I started off my adulthood by writing a poem. What happened was this – I was studying A Level English Literature in the sixth form. That in itself was the first liberation. Liberated from maths, P.E, Chemistry and all other forms of compulsory torture and boredom. Liberation too from the relentless rushing en masse from one seemingly unconnected area of the curriculum, and school, every hour – summoned by bells, Pavlov’s dogs.  ‘Free’ periods. Time to think. Time to read – Milton, Shakespeare, Hardy, and Dylan Thomas. Time to write.

But apart from the odd piece I had never written poetry. In the third year, a friend and I had started writing novels in our spare time. Stories spilled out of me easily then and gave me a first taste of ordering the universe. A bit like being an imagined God, making it up, in control. That bodily feeling of tension in the pit of the stomach, hovering over a blank page, then the emotional and physical release of standing back and looking at the meaning I had just created. A sense of satisfaction that I could never achieve by any other means, certainly at the age of 13. Access to a world where anything could happen, but I made it happen. The writer made it happen.

So the throw-away-homework-words of my English teacher ‘write a poem’ was my initiation – a special invitation to the threshold of myself. I don’t have it anymore, the poem, but what I remember was the rhythm; losing myself to a rhythm into which the words fell into their places. I had gone home for lunch, and got so immersed that I nearly incinerated the  house in a chip pan fire. The chips were burnt, and maybe the poem was a bit overcooked, (or was it underdone?). But it was there, on the page, a poem where there had not been. Its shape and form, its mood and message, its song-like invocation to a new reader (at that point only me) to re-enter my fantasy world as a new version of myself. Shapeshifter, alchemist, and the magic was in my hand. What I had said was that there was a world of light, of grace, of freedom in contrast to the world of conformity, enslavement and indoctrination that I had just started learning about in Sociology. And it seemed to come through me.
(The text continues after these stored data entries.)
Lemma liquidation_action_inv r li ai liqor liqee c h now mt r' liqor' liqee' c' :
  banks_ok (sb_banks (sc_banks_and_oracles r)) -> ai <> li ->
  liquidation_action r li ai liqor liqee c h now mt = Done (r', liqor', liqee', c') ->
  exists ia il ka kl ab aop lb lop ja jl pa pl x to from ab' lb' pa' pl' h',
    sb_index_map (sc_banks_and_oracles r) !! ai = Some ia /\ sb_index_map (sc_banks_and_oracles r) !! li = Some il /\
    Scanning.bank_at (sc_banks_and_oracles r) ia = Done (ab, aop) /\
    Scanning.bank_at (sc_banks_and_oracles r) il = Done (lb, lop) /\
    ma_tokens liqee !! ja = Some pa /\ tp_token_index pa = ai /\ 0 < value ab pa /\ BankCfg.allows_asset_liquidation ab = true /\
    ma_tokens liqee !! jl = Some pl /\ tp_token_index pl = li /\ value lb pl < 0 /\
    liquidation_amounts c ai li ab lb aop lop (value ab pa) (value lb pl) h mt = Done (x, to, from) /\
    liquidated ai li ab lb (ma_tokens liqee) (ma_tokens liqor) ja jl pa pl x to from ab' lb' pa' pl'
      (ma_tokens liqee') (ma_tokens liqor') /\
    sb_banks (sc_banks_and_oracles r')
      = <[ia := (ka, ABank ab')]> (<[il := (kl, ABank lb')]> (sb_banks (sc_banks_and_oracles r))) /\
    rebalanced c lb' (value lb' pl' - value lb pl) ab' (value ab' pa' - value ab pa) c' /\
    health c' LiquidationEnd = Done h' /\
    ma_fixed liqor' = ma_fixed liqor /\
    ma_fixed liqee' = fst (Fixed.maybe_recover_from_being_liquidated (ma_fixed liqee) h').
Proof.
  intros HB Hne E. unfold liquidation_action in E.
  apply bind_Done_inv in E as ([[ia [ab aop]] opt] & Eb & E).
  apply bind_Done_inv in E as ([il [lb lop]] & Eo & E). apply unwrap_inv in Eo as ->.
  apply banks_mut_inv in Eb as (_ & Ma & Ml & Ba & Bl).
  destruct (bank_at_inv _ _ _ _ Ba) as [ka Ka]. destruct (bank_at_inv _ _ _ _ Bl) as [kl Kl].
  destruct (HB ka ab (list_elem_of_lookup_2 _ _ _ Ka)) as [HIa HRa].
  destruct (HB kl lb (list_elem_of_lookup_2 _ _ _ Kl)) as [HIl HRl].
  apply bind_Done_inv in E as ([pa iap] & Epa & E). apply token_position_inv in Epa as [La Ta].
  apply bind_Done_inv in E as (an & Ean & E). apply native_value in Ean as ->.
  apply bind_Done_inv in E as (u1 & R1 & E). apply require_inv, Z.ltb_lt in R1.
  apply bind_Done_inv in E as (u2 & R2 & E). apply require_inv in R2.
  apply bind_Done_inv in E as ([pl ilp] & Epl & E). apply token_position_inv in Epl as [Ll Tl].
  apply bind_Done_inv in E as (ln & Eln & E). apply native_value in Eln as ->.
  apply bind_Done_inv in E as (u3 & R3 & E). apply require_inv, Z.ltb_lt in R3.
  apply bind_Done_inv in E as ([[x to] from] & Ex & E). apply bind_Done_inv in E as (t & Et & E).
  apply bind_Done_inv in E as (ch1 & Ech1 & E). apply bind_Done_inv in E as (c1 & Ec1 & E).
  apply bind_Done_inv in E as (ch2 & Ech2 & E). apply bind_Done_inv in E as (c2 & Ec2 & E).
  apply bind_Done_inv in E as ([e1 o1] & Ed & E).
  destruct (liquidation_transfers_inv _ _ _ _ _ _ _ _ pa pl _ _ _ _ _ _ _ HIa HRa HIl HRl La Ll ltac:(congruence) Et Ed)
    as (pa' & pl' & L & Nl & Na & Fe & Fo).
  apply fx_sub_inv in Ech1, Ech2. rewrite Nl in Ech1. rewrite Na in Ech2. subst ch1 ch2.
  apply bind_Done_inv in E as (h' & Eh & E). apply bind_Done_inv in E as (s1 & S1 & E).
  apply bind_Done_inv in E as (s2 & S2 & E). injection E as <- <- <- <-.
  apply set_bank_inv in S1 as (kl' & S1 & _). apply set_bank_inv in S2 as (ka' & S2 & _).
  exists ia, il, ka', kl', ab, aop, lb, lop, iap, ilp, pa, pl, x, to, from, (tr_asset_bank t), (tr_liab_bank t), pa', pl', h'.
  simpl. rewrite S2, S1, Fe, Fo. split_and!; try done. by exists c1.
Qed.

(** An account may be liquidated: it is flagged and has not recovered, or its maintenance
    health is negative. *)
Definition may_be_liquidated (a : MangoAccount) (c : HealthCache) (liq_end_health : Z) : Prop :=
  (Fixed.being_liquidated (ma_fixed a) = true /\ liq_end_health <= - fx_one) \/
  (Fixed.being_liquidated (ma_fixed a) = false /\ exists hm, health c Maint = Done hm /\ hm < 0).

Lemma check_liquidatable_inv a c h a' res :
  health c LiquidationEnd = Done h -> Account.check_liquidatable a c = Done (a', res) ->
  ma_tokens a' = ma_tokens a /\
  match res with
  | Account.Liquidatable => may_be_liquidated a c h /\ Fixed.being_liquidated (ma_fixed a') = true
  | _ => Fixed.being_liquidated (ma_fixed a') = false
  end.
Proof.
  intros Eh E. unfold Account.check_liquidatable, may_be_liquidated in *.
  change (health_of c LiquidationEnd) with (health c LiquidationEnd) in E.
  change (health_of c Maint) with (health c Maint) in E. rewrite Eh in E.
  destruct (Fixed.being_liquidated (ma_fixed a)) eqn:Eb; simpl in E.
  - unfold Fixed.maybe_recover_from_being_liquidated in E. rewrite Eb in E. simpl in E.
    destruct (Z.ltb_spec (- fx_one) h); simpl in E; injection E as <- <-; [done|].
    split; [done|]. split; [by left|done].
  - apply bind_Done_inv in E as (hm & Em & E).
    destruct (Z.leb_spec 0 hm); injection E as <- <-; [done|]. split; [done|].
    split; [right; eauto|done].
Qed.

Lemma liqor_checks_inv l owner now u : liqor_checks l owner now = Done u ->
  lq_liqor_pk l <> lq_liqee_pk l /\ Fixed.is_owner_or_delegate (ma_fixed (lq_liqor l)) now owner = true /\
  Fixed.being_liquidated (ma_fixed (lq_liqor l)) = false.
Proof.
  unfold liqor_checks. intros E. inv_run. by bool_to_prop.
Qed.

Lemma after_phase1_inv c u : require_after_phase1_liquidation c = Done u -> has_phase1_liquidatable c = false.
Proof. unfold require_after_phase1_liquidation. intros E. inv_run. bool_to_prop. by apply orb_false_iff. Qed.

(** A flagged account keeps its flag exactly while its health is at -1 or lower. *)
Lemma recover_flag f h : Fixed.being_liquidated f = true ->
  Fixed.being_liquidated (fst (Fixed.maybe_recover_from_being_liquidated f h)) = true <-> h <= - fx_one.
Proof.
  intros Hf. unfold Fixed.maybe_recover_from_being_liquidated. rewrite Hf. simpl.
  destruct (Z.ltb_spec (- fx_one) h); simpl; [|done]. split; [done|lia].
Qed.

(** C6: A token liquidation is safe. It takes two different tokens and accounts, an enabled
    instruction and a liqor that is signed for and not itself being liquidated, and an
    account without open orders left to cancel. If the liqee may not be liquidated, nothing
    but its flag changes, and the flag is down. Otherwise the liqee has a deposit in the
    asset bank, which allows its liquidation, and a borrow in the liability bank; the
    computed amounts move between the positions of the two accounts and the fee is collected
    by the asset bank; both accounts hold their new positions, in the slots of the tokens,
    and the retriever the new banks; the liqee keeps its flag exactly while its liquidation-
    end health stays at -1 or lower; and a liqor outside a health region has a non-negative
    init health afterwards. The banks have positive indexes and loan fee rates that are not
    negative. *)
Theorem token_liq_with_token_safe l owner ais clock ai li mt l' r' :
  banks_ok ais -> token_liq_with_token l owner ais clock ai li mt = Done (l', r') ->
  ai <> li /\ lq_liqor_pk l <> lq_liqee_pk l /\ GroupCfg.is_ix_enabled (lq_group l) IxTokenLiqWithToken = true /\
  Fixed.is_owner_or_delegate (ma_fixed (lq_liqor l)) (clock_ts clock) owner = true /\
  Fixed.being_liquidated (ma_fixed (lq_liqor l)) = false /\
  exists r c h,
    Scanning.new ais (lq_group_pk l) (clock_slot clock) = Done r /\
    new_health_cache (lq_liqee l) r (clock_ts clock) = Done c /\ has_phase1_liquidatable c = false /\
    health c LiquidationEnd = Done h /\
    ((lq_liqor l' = lq_liqor l /\ r' = r /\ ma_tokens (lq_liqee l') = ma_tokens (lq_liqee l) /\
      Fixed.being_liquidated (ma_fixed (lq_liqee l')) = false) \/
     (may_be_liquidated (lq_liqee l) c h /\
      (Fixed.is_in_health_region (ma_fixed (lq_liqor l)) = false ->
       exists hl, compute_health (lq_liqor l') Init r' (clock_ts clock) = Done hl /\ 0 <= hl) /\
      exists ia il ka kl ab aop lb lop ja jl pa pl x to from ab' lb' pa' pl' c' h',
        sb_index_map (sc_banks_and_oracles r) !! ai = Some ia /\ sb_index_map (sc_banks_and_oracles r) !! li = Some il /\
        Scanning.bank_at (sc_banks_and_oracles r) ia = Done (ab, aop) /\
        Scanning.bank_at (sc_banks_and_oracles r) il = Done (lb, lop) /\
        ma_tokens (lq_liqee l) !! ja = Some pa /\ tp_token_index pa = ai /\ 0 < value ab pa /\
        BankCfg.allows_asset_liquidation ab = true /\
        ma_tokens (lq_liqee l) !! jl = Some pl /\ tp_token_index pl = li /\ value lb pl < 0 /\
        liquidation_amounts c ai li ab lb aop lop (value ab pa) (value lb pl) h mt = Done (x, to, from) /\
        liquidated ai li ab lb (ma_tokens (lq_liqee l)) (ma_tokens (lq_liqor l)) ja jl pa pl x to from ab' lb' pa' pl'
          (ma_tokens (lq_liqee l')) (ma_tokens (lq_liqor l')) /\
        sb_banks (sc_banks_and_oracles r')
          = <[ia := (ka, ABank ab')]> (<[il := (kl, ABank lb')]> (sb_banks (sc_banks_and_oracles r))) /\
        rebalanced c lb' (value lb' pl' - value lb pl) ab' (value ab' pa' - value ab pa) c' /\
        health c' LiquidationEnd = Done h' /\
        (Fixed.being_liquidated (ma_fixed (lq_liqee l')) = true <-> h' <= - fx_one))).
Proof.
  intros HB E. unfold token_liq_with_token in E.
  apply bind_Done_inv in E as (u1 & C1 & E). apply bind_Done_inv in E as (u2 & C2 & E).
  apply require_inv, negb_true_iff, Z.eqb_neq in C2.
  apply bind_Done_inv in E as (r & Er & E). apply bind_Done_inv in E as (u3 & C3 & E).
  apply liqor_checks_inv in C3 as (Hk & Ho & Hf). apply bind_Done_inv in E as (c & Ec & E).
  apply bind_Done_inv in E as (h & Eh & E). apply bind_Done_inv in E as (u4 & C4 & E).
  apply after_phase1_inv in C4. apply bind_Done_inv in E as ([liqee res] & El & E).
  unfold liq_constraints in C1. apply bind_Done_inv in C1 as (u5 & C1 & _). apply require_inv in C1.
  split_and!; try done. exists r, c, h. split_and!; try done.
  destruct (check_liquidatable_inv _ _ _ _ _ Eh El) as [Ht Hres].
  destruct res; [left; by injection E as <- <-|right|left; by injection E as <- <-].
  destruct Hres as [Hm Hflag]. split; [done|].
  apply bind_Done_inv in E as ([[[r1 liqor'] liqee'] c'] & Ea & E). apply bind_Done_inv in E as (u6 & Eh' & E).
  injection E as <- <-. simpl.
  destruct (scanning_new_banks _ _ _ _ Er) as [n Hbs].
  assert (HB' : banks_ok (sb_banks (sc_banks_and_oracles r))).
  { intros k b Hin. rewrite Hbs in Hin. apply elem_of_take in Hin as (i & Hi & _). by eapply (HB k), list_elem_of_lookup_2. }
  apply liquidation_action_inv in Ea as (ia & il & ka & kl & ab & aop & lb & lop & ja & jl & pa & pl & x & to & from & ab' & lb' &
    pa' & pl' & h' & Ma & Ml & Ba & Bl & Ha); [|done..]. rewrite Ht in Ha.
  destruct Ha as (A1 & A2 & A3 & A4 & A5 & A6 & A7 & A8 & A9 & A10 & A11 & A12 & Fo & Fe). split.
  - intros Hr. unfold check_liqor_health in Eh'. rewrite Fo, Hr in Eh'. simpl in Eh'.
    apply bind_Done_inv in Eh' as (hl & Ehl & Eh'). apply require_inv, Z.leb_le in Eh'. eauto.
  - pose proof (recover_flag _ h' Hflag) as Hrf. rewrite <- Fe in Hrf.
    exists ia, il, ka, kl, ab, aop, lb, lop, ja, jl, pa, pl, x, to, from, ab', lb', pa', pl', c', h'. split_and!; done || apply Hrf.
Qed.

End spec.

(** ** A concrete liquidation

    Two banks with index one: asset bank 0 with weights 1/2 and liability bank 1. The
    liqee has deposited 100 and owes 150 at equal prices; the liqor has 1000 of the asset. *)
Definition asset_bank_0 : Bank :=
  ((((sample_bank <| bk_deposit_index := fx_one |>) <| bk_borrow_index := fx_one |>)
     <| bk_indexed_deposits := fx_int 2000 |>) <| bk_platform_liquidation_fee := fx_scale / 32 |>)
     <| bk_stable_price_model := reset_to_price stable_price_default (f64_of_Z 1) 0 |>.
Definition liab_bank_1 : Bank :=
  ((asset_bank_0 <| bk_token_index := 1 |>) <| bk_oracle := 6 |>) <| bk_fallback_oracle := 0 |>.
After that I wrote every day, several times a day, right into my twenties and beyond. I never redrafted. This was to do with the feeling of being taken over, possessed as if by a spirit so that the words that came were sacrosanct. Dylan Thomas was my muse. I loved the musicality of his poetry, his refusal to mourn, also his determination to remain elusive. If you want me as I am, come and find me. I am going to help you with some shape, some rhyme, some helpful metaphors, some alliteration to delight your inner ear. But you have to do some work too, make an effort. So it was ok to be almost unintelligible, as long as it felt satisfying, and then I knew I had a poem. And it always came when I was hungry, in honour of the first time.

I was the centre of my own universe at the time, and that is what being a young adult is about. You’re finding out who you are. But now I can see that I have the first poets to thank for paving the way, making this act possible. Write a poem she said. And from then on writing a poem became a way of an inner wiser voice defining who I really was, or how the world looked, at any point in time. Like checking in to a new hotel room.

Interestingly, this stopped when I transitioned into the next stage of adulthood. A time consuming job, family responsibilities; periods of blissful happiness mingled with agonising stress.  A dearth of poems, unless I travelled far away from it all – to my first retreat where I could shed all of that – and like that space where sea meets the land, the ‘Flisvos’ as it is called in Greece – become transitional again. Find that my essence had not left me, it was just buried.

And now mid-life, the great liminality, is here. And the poems are coming again to light the way. To seed the fertile ground of my old dissolving identity.

So is a poetry workshop or retreat a temporary liminal space where the pangs that a teenage girl or a middle aged woman feels can be safely experienced and harnessed into a creative fire? That is then used to forge our unique expressions, or even of works of art? No wonder they are becoming popular again. It’s a need to hang up the coat of conditionality and be free of its weight, let the chips burn, let the old structure burn down – and so to float, and swim and delight in one’s truth. It’s no less than freedom.